London, England (CNN) -- British Airways' bitter battle with the nation's largest union is bruising the balance sheet of the UK's flagship carrier, leaving the airline -- once the envy of the industry -- with a tarnished reputation amid record losses.
Strikes by the airline's cabin crew in March and the worst economic downturn since World War II helped push the airline's losses to a record $765 million before taxes for the year ending March 31.
Revenues were down $1.4 billion for the year, requiring commensurate cuts in costs, according to the company. "Returning the business to profitability requires permanent change across the company and it's disappointing that our cabin crew union fails to recognize that," BA said in a Friday statement announcing the preliminary year-end results.
Meanwhile, a six-day stoppage in April due to the Icelandic volcano combined with further planned strike actions have cast an ominous shadow over this year's numbers.
Brand expert Simon Middleton says while the airline can calculate the money lost due to strikes, it is harder to quantify the impact of travel disruption to BA's brand image.
"If you're a member of the traveling public and you want to visit your relatives in Australia or you want to go on your long-promised weekend in New York then you're going to think twice about booking BA simply because you can't rely on them," he told CNN.
"There is a potential for a world of disappointment and pain at the end of it and nobody wants to take that risk. In that sense the brand is hugely compromised," says Middleton, the author of "Build a Brand in 30 days."
British Airways set the standard in the 1980s and 1990s for service, quality and style. The company itself boasted it was "The World's Favorite Airline."
The brand was so revered that attempts to replace the British flag as a feature of the fleet's tail fin failed dismally in the late 1990s. So displeased was former British Prime Minister Margaret Thatcher with the new internationally inspired designs that she famously placed a handkerchief over a model airplane to cover the offending tailfin.
So how did a company buoyed by so much pride descend into an airline dubbed "Brutish Airways" by a union which accuses it of bullying staff?
"It does reflect a lot of past history where things have been allowed to go unchanged for a long, long time even though the external environment has changed," air transport consultant John Strickland of JLS Consulting told CNN.
"Some previous management focus was more on the more positive things like improving revenues and improving products and marketing when the market was in much more of a robust state. They could almost leave it as too difficult, (something) to be done later," he said.
British Airways is not the only airline hard hit, although it may be the most high-profile. The 9/11 terrorist attacks in the U.S. in 2001, the rise of low-cost carriers and the global economic downturn forced the airline and the rest of the industry into a radical rethink of cost structure and delivery.

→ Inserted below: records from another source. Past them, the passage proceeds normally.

(** A layer of four units at 2 and one of two at 5, for six units of stock. *)
Definition costed_layer (i : string) (q c : Z) : LayerRow :=
  {| ly_id := i; ly_tenantId := "t-1"; ly_inventoryItemId := "sugar";
     ly_warehouseId := Some "w-1"; ly_sourceMovementId := None; ly_sourceType := "PURCHASE";
     ly_sourceReferenceId := None; ly_receivedQuantity := micro (q * million);
     ly_remainingQuantity := micro (q * million); ly_unitCost := micro (c * million);
     ly_createdAt := 1 |}.
Definition sugar : ItemRow :=
  {| it_id := "sugar"; it_tenantId := "t-1"; it_valuationMethod := Some FIFO;
     it_movingAverageScope := None; it_standardCost := None; it_averageUnitCost := None;
     it_valuationLockedAt := Some 1%Z |}.
Definition sugar_stock : StockRow :=
  {| st_id := "s1"; st_warehouseId := Some "w-1"; st_inventoryItemId := "sugar";
     st_quantity := of_Z 6; st_averageUnitCost := None; st_createdAt := 1; st_updatedAt := 1 |}.
Definition valued : Db :=
  on TItem (λ _, [sugar]) (on TStock (λ _, [sugar_stock])
    (on TLayer (λ _, [costed_layer "l1" 4 2; costed_layer "l2" 2 5]) emptyDb)).
Lemma valued_balanced : balanced 10 valued.
Proof.
  split.
  - intros t. split.
    + destruct t; apply (bool_decide_unpack _); vm_compute; exact I.
    + intros n _ Hin. destruct t; simpl in Hin;
        repeat (apply elem_of_cons in Hin as [Hin|Hin]; [discriminate Hin|]);
        by apply elem_of_nil in Hin.
  - repeat constructor; vm_compute; discriminate.
  - repeat constructor; exists 6%Z; split; [reflexivity|lia].
  - intros i w Hi%list_elem_of_singleton _. subst i.
    unfold layer_sum, stock_sum, stock_in, weighted, layer_of, place_of. simpl.
    destruct (decide (w = Some "w-1")) as [->|Hn]; [vm_compute; reflexivity|].
    rewrite (bool_decide_false (Some "w-1" = w)), (bool_decide_false (w = Some "w-1")) by congruence.
    vm_compute. reflexivity.
Qed.
Lemma balanced_valued_witness :
  ∃ v, alone (λ (q : unit) (w : unit), (tt, w)) (getValuation 7 "t-1" "sugar") valued tt =
      (Ok v, valued, tt) ∧
    vl_status v = VALUED ∧ vl_totalValue v = Some (pico (18 * million * million)).
Proof.
  assert (Hw : worth (item_layers "t-1" "sugar" valued) = (18 * million * million)%Z)
    by (vm_compute; reflexivity).
  destruct (balanced_valued (λ (q : unit) (w : unit), (tt, w)) 7 sugar 10 valued tt valued_balanced
    ltac:(vm_compute; split; [discriminate|reflexivity]) ltac:(by left) eq_refl eq_refl)
    as (v & E & Hs & Ht & _).
  - apply (bool_decide_unpack _). vm_compute. exact I.
  - change (worth (item_layers "t-1" "sugar" valued) < digits20)%Z. rewrite Hw. reflexivity.
  - exists v. split; [exact E|]. split; [exact Hs|].
    change (vl_totalValue v = Some (pico (worth (item_layers "t-1" "sugar" valued)))) in Ht.
    by rewrite Hw in Ht.
Defined.

(** A standard cost of null passes for one that was given: the item is locked without a
    cost, and every movement of its stock fails from then on. *)
Definition fails {A} (r : result A) : bool := match r with Ok _ => false | Err _ => true end.
Example null_standard_cost :
  let dto := {| cv_method := STANDARD_COST; cv_movingAverageScope := None;
                cv_standardCost := Null; cv_openingCosts := None |} in
  match configure_tx 50 "t-1" "flour" dto store with
  | Ok (_, db) =>
      forallb (λ i, bool_decide (it_standardCost i = None) &&
                    bool_decide (it_valuationLockedAt i = Some 50%Z)) (rows db TItem) &&
      fails (configure_tx 60 "t-1" "flour" fifo db) && fails (Costing.lockItem "t-1" "flour" db)
  | Err _ => false
  end = true.
Proof. vm_compute. reflexivity. Qed.
End ValuationExamples.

"It is a significant force in the airline world, one which others will look to. It is taking a difficult lead in addressing these issues which some of its competitors haven't tried to address -- surrounded by competition from low-cost carriers," Strickland said.
The sticking point in union negotiations is not job cuts or pay freezes or any other tactics used by companies to whittle away costs, but the withdrawal of travel entitlements for staff who walked off the job in March.
BA says the cabin crew was warned they would lose "heavily discounted" air travel in a January letter. BA made good on the threat for about a quarter of its cabin crew, but the union now says it wants full entitlements back before it signs any wider workforce agreement.
A court ruling Thursday cleared the way for a five-day strike from Monday. Two more are planned for May 30 to June 3 and June 5 to June 9, if no deal can be reached.
BA plans to fly 70 percent of passengers booked on flights over the five strike dates next week.
While back-up plans may succeed in keeping passengers in the air and onside, consultant John Strickland says the airline may have a tougher job restoring morale among its employees.
"Damage has already been inflicted, but over time, providing it get backs to focusing on what is has always been well-regarded for -- its quality service, integrity, and operation -- then it can recover, " Strickland said. "But there will have to be a lot of pouring of oil on troubled waters in terms off BA's labor force to get them back on board," he added.